The same used to apply to religious and spiritual growth. The only access they had to being brought up in the faith were their parents’ message to them
The current generation, however, is the generation of immediate access. In seconds, a young person can whip out their smartphone, type in ‘Summa Theologica’ in their phone’s browser and download the entire legendary Christian volumes. In that same amount of time, our parents would have only been able to write down the name of the tome and its writer’s name (St. Thomas Aquinas).
They have immediate access to their friends, and more importantly, to their peers on an every shrinking global circle of trust – or mistrust. When they have a doubt today about Christianity, Jesus, major decisions in life in relation to their faith, they don’t call up their closest priest or nun, pastor or youth minister. Their first port of call is that new god of information: Google. Yup, they will first search the web.

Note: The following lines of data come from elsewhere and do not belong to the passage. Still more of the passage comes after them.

(* ===== verification/StdNumbers.v ===== *)
(** * Numbers as text in the C++ standard library

    [std::stoll] and [std::stod] on arbitrary text (they read the longest prefix
    that is a number and ignore the rest), and [std::to_string].  A NaN is read
    without the payload glibc takes from parentheses. *)

From Stdlib Require Import Strings.Ascii Floats.SpecFloat.
From S2P Require Import Prelude Float64 Regex.

(** ** Reading *)

Fixpoint skip_space (l : chars) : chars :=
  match l with c :: l' => if isspace c then skip_space l' else l | [] => [] end.

(** An optional sign; [true] is minus. *)
Definition read_sign (l : chars) : bool * chars :=
  match l with
  | "-"%char :: l => (true, l)
  | "+"%char :: l => (false, l)
  | _ => (false, l)
  end.

(** The longest prefix of characters of a kind, and the rest. *)
Fixpoint read_run (p : ascii → bool) (l : chars) : chars * chars :=
  match l with
  | c :: l' => if p c then let '(u, v) := read_run p l' in (c :: u, v) else ([], l)
  | [] => ([], [])
  end.

Definition digit_value (c : ascii) : Z :=
  if isdigit c then code c - 48 else if isupper c then code c - 55 else code c - 87.
Definition digits_value (base : Z) (l : chars) : Z := fold_left (λ n c, n * base + digit_value c) l 0.
Definition isxdigit (c : ascii) : bool := isdigit c || between 65 70 c || between 97 102 c.

(** [std::stoll]; [None] when it throws. *)
Definition stoll (s : string) : option Z :=
  let '(neg, l) := read_sign (skip_space (string_chars s)) in
  let digits := (read_run isdigit l).1 in
  if decide (digits = []) then None else
  let n := if neg : bool then - digits_value 10 digits else digits_value 10 digits in
  if decide (is_i 64 n) then Some n else None.

(** A mantissa: its digits before and after the point, and the rest. *)
Definition read_mantissa (p : ascii → bool) (l : chars) : chars * chars * chars :=
  let '(whole, l) := read_run p l in
  match l with
  | "."%char :: l' => let '(fraction, l) := read_run p l' in (whole, fraction, l)
  | _ => (whole, [], l)
  end.

(** An exponent after its letter; 0 when there are no digits. *)
Definition read_exponent (letter : ascii) (l : chars) : Z :=
  match l with
  | c :: l => if eqc (tolower c) letter then
                let '(neg, l) := read_sign l in
                let n := digits_value 10 (read_run isdigit l).1 in if neg : bool then - n else n
              else 0
  | [] => 0
  end.

(** [± m * b^x] *)
Definition scaled_to_double (neg : bool) (m b x : Z) : option Z :=
  if 0 <=? x then ratio_to_double neg (m * b ^ x) 1 else ratio_to_double neg m (b ^ (- x)).

Definition has_prefix (w : string) (l : chars) : bool :=
  bool_decide (map tolower (take (String.length w) l) = string_chars w).

(** [std::stod]; [None] when it throws. *)
Definition stod (s : string) : option Z :=
  let '(neg, l) := read_sign (skip_space (string_chars s)) in
  if has_prefix "inf" l then Some (sign_bit neg + 2047 * 2 ^ 52)
  else if has_prefix "nan" l then Some (sign_bit neg + 2047 * 2 ^ 52 + 2 ^ 51)
  else
    let '(whole, fraction, rest) := read_mantissa isxdigit (drop 2 l) in
    if has_prefix "0x" l && negb (bool_decide (whole ++ fraction = [])) then
      scaled_to_double neg (digits_value 16 (whole ++ fraction)) 2
                       (read_exponent "p" rest - 4 * zlength fraction)
    else
      let '(whole, fraction, rest) := read_mantissa isdigit l in
      if decide (whole ++ fraction = []) then None
      else scaled_to_double neg (digits_value 10 (whole ++ fraction)) 10
                            (read_exponent "e" rest - zlength fraction).

(** ** Printing *)

(** [std::to_string] of an integer is [pretty]; of a double it is "%f": the
    value rounded to six decimals, ties to even. *)
Definition round_half_even (num den : Z) : Z :=
  let q := num / den in
  let r := num mod den in
  if 2 * r <? den then q else if den <? 2 * r then q + 1 else if Z.even q then q else q + 1.

Definition digit (n : Z) : ascii := ascii_of_N (Z.to_N (48 + n mod 10)).
Definition six_digits (n : Z) : string :=
  chars_string [digit (n / 10 ^ 5); digit (n / 10 ^ 4); digit (n / 10 ^ 3); digit (n / 100); digit (n / 10); digit n].

Definition to_string_double (bits : Z) : string :=
  (if bits_sign 52 11 bits then "-" else "") +:+
  match double_sf bits with
  | S754_nan => "nan"
  | S754_infinity _ => "inf"
  | S754_zero _ => "0.000000"
  | S754_finite _ m e =>
      let n := if 0 <=? e then Zpos m * 2 ^ e * 10 ^ 6 else round_half_even (Zpos m * 10 ^ 6) (2 ^ (- e)) in
      pretty (n / 10 ^ 6) +:+ "." +:+ six_digits n
  end.

(** ** Checks against the documented behaviour *)

Example stoll_prefix : (stoll "12abc", stoll "-7", stoll "+3", stoll "x1", stoll "1e5", stoll "9223372036854775808")
  = (Some 12, Some (-7), Some 3, None, Some 1, None).
Proof. vm_compute. reflexivity. Qed.
Example stod_prefix :
  to_string_double <$> [default 0 (stod "1.5"); default 0 (stod "-.25"); default 0 (stod "1.5e3x"); default 0 (stod "0x1.8p1");
                        default 0 (stod "1.2.3"); default 0 (stod "0.0000005"); default 0 (stod "-inf.")]
  = ["1.500000"; "-0.250000"; "1500.000000"; "3.000000"; "1.200000"; "0.000000"; "-inf"].
Proof. vm_compute. reflexivity. Qed.
Example stod_throws : (stod ".", stod "abc.", stod "1.0e999") = (None, None, None).
Proof. vm_compute. reflexivity. Qed.

(** ** Integers are read back from their text *)

Lemma digits_value_snoc base l c : digits_value base (l ++ [c]) = digits_value base l * base + digit_value c.
Proof. unfold digits_value. by rewrite fold_left_app. Qed.

Lemma pretty_N_char_digit n :
  (n < 10)%N → isdigit (pretty_N_char n) = true ∧ digit_value (pretty_N_char n) = Z.of_N n.
Proof.
  intros H. assert (n = 0 ∨ n = 1 ∨ n = 2 ∨ n = 3 ∨ n = 4 ∨ n = 5 ∨ n = 6 ∨ n = 7 ∨ n = 8 ∨ n = 9)%N as Hn by lia.
  by repeat destruct Hn as [->|Hn]; [..|subst].
Qed.

Lemma pretty_N_go_digits n : ∀ s, ∃ ds,
  string_chars (pretty_N_go n s) = ds ++ string_chars s ∧ Forall (λ c, isdigit c = true) ds ∧
  digits_value 10 ds = Z.of_N n ∧ (n ≠ 0%N → ds ≠ []).
Proof.
  induction (N.lt_wf_0 n) as [n _ IH]. intros s. destruct (decide (n = 0%N)) as [->|Hn].
  - exists []. by rewrite pretty_N_go_0.
  - rewrite pretty_N_go_step by lia.
    destruct (IH (n `div` 10)%N ltac:(apply N.div_lt; lia) (String (pretty_N_char (n `mod` 10)) s))
      as (ds & Hs & Hd & Hv & _).
    destruct (pretty_N_char_digit (n `mod` 10)%N) as [Hc Hcv]; [by apply N.mod_lt|].
    exists (ds ++ [pretty_N_char (n `mod` 10)]). split_and!.
    + rewrite Hs, <- app_assoc. done.
    + apply Forall_app. split; [done|]. by repeat constructor.
    + rewrite digits_value_snoc, Hv, Hcv, N2Z.inj_div, N2Z.inj_mod. pose proof (Z.div_mod (Z.of_N n) 10). lia.
    + intros _ H. by apply app_eq_nil in H as [_ ?].
Qed.

Lemma pretty_N_digits n : ∃ ds,
  string_chars (pretty n) = ds ∧ ds ≠ [] ∧ Forall (λ c, isdigit c = true) ds ∧ digits_value 10 ds = Z.of_N n.
Proof.
  unfold pretty, pretty_N. case_decide as H.
  - subst n. exists ["0"%char]. by repeat split; repeat constructor.
  - destruct (pretty_N_go_digits n "") as (ds & Hs & Hd & Hv & Hne). exists ds.
    rewrite app_nil_r in Hs. by split_and!; [|apply Hne| |].
Qed.

(** The text of an integer: a sign and digits. *)
Lemma pretty_Z_digits (n : Z) : ∃ ds,
  string_chars (pretty n) = (if decide (n < 0) then "-"%char :: ds else ds) ∧ ds ≠ [] ∧
  Forall (λ c, isdigit c = true) ds ∧ digits_value 10 ds = Z.abs n.
Proof.
  destruct n as [|p|p].
  - exists ["0"%char]. by repeat split; repeat constructor.
  - destruct (pretty_N_digits (Npos p)) as (ds & Hs & ?). exists ds. done.
  - destruct (pretty_N_digits (Npos p)) as (ds & Hs & ?). exists ds. split; [|done].
    rewrite <- Hs. done.
Qed.

Lemma read_run_all p l : Forall (λ c, p c = true) l → read_run p l = (l, []).
Proof. induction 1 as [|c l Hc _ IH]; [done|]. simpl. by rewrite Hc, IH. Qed.

Lemma isdigit_facts c :
  isdigit c = true → isspace c = false ∧ c ≠ "-"%char ∧ c ≠ "+"%char ∧ c ≠ "."%char ∧ c ≠ ","%char ∧ c ≠ "'"%char.
Proof.
  intros H. pose proof (char_cases (λ c, negb (isdigit c) || negb (isspace c || eqc c "-" || eqc c "+" || eqc c "."
    || eqc c "," || eqc c "'")) eq_refl c) as Hc.
  simpl in Hc. rewrite H in Hc. simpl in Hc. unfold eqc in Hc. revert Hc.
  destruct (isspace c); [done|]. repeat case_bool_decide; try done.
Qed.

Lemma stoll_pretty n : is_i 64 n → stoll (pretty n) = Some n.
Proof.
  intros Hn. destruct (pretty_Z_digits n) as (ds & Hs & Hne & Hd & Hv). unfold stoll. rewrite Hs.
  destruct ds as [|d ds]; [done|]. pose proof Hd as [Hd0 _]%Forall_cons.
  destruct (isdigit_facts d Hd0) as (Hsp & Hm & Hp & _).
  case_decide as Hneg.
  - simpl skip_space. unfold read_sign. rewrite read_run_all by done. simpl fst. rewrite decide_False by done.
    rewrite Hv. rewrite decide_True; [f_equal; lia|]. by replace (- Z.abs n) with n by lia.
  - simpl skip_space. rewrite Hsp.
    assert (read_sign (d :: ds) = (false, d :: ds)) as ->.
    { unfold read_sign. destruct d as [[] [] [] [] [] [] [] []]; congruence. }
    rewrite read_run_all by done. simpl fst. rewrite decide_False by done. rewrite Hv.
    rewrite decide_True; [f_equal; lia|]. by replace (Z.abs n) with n by lia.
Qed.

If that gives them some sort of answer or even no answer at all – which is hardly the case – their next move is to get onto Facebook and ask their friends. Even worse – or better, depending on how morally upright their network is – they’ll simply put their query and Google finding as their status and ask the world for its opinion.
THIS is where you come in. YOU – as someone involved in ministering to youth – should have been the first person they messaged, called, and in this case should be the first person to respond to their Facebook status.
So how do you go about it? Well, that’s Step 2. And we’re still on Step 1, there’s quite a bit to know about it before you begin. Like reading up on building trust online. Go get a copy of Chris Brogan’s Trust Agents, probably the best social media book you’ll ever buy. I’ll cover that in Step 2.
In closing for today, here’s a though: What if there were a bunch of people trusted by youth on Facebook, whom they could turn to when curious about Christianity? Who would they be? Would you like to be part of that bunch? Trusted? Mature? Strong in your Christian foundation and exploding with a desire to make Him manifest in their lives?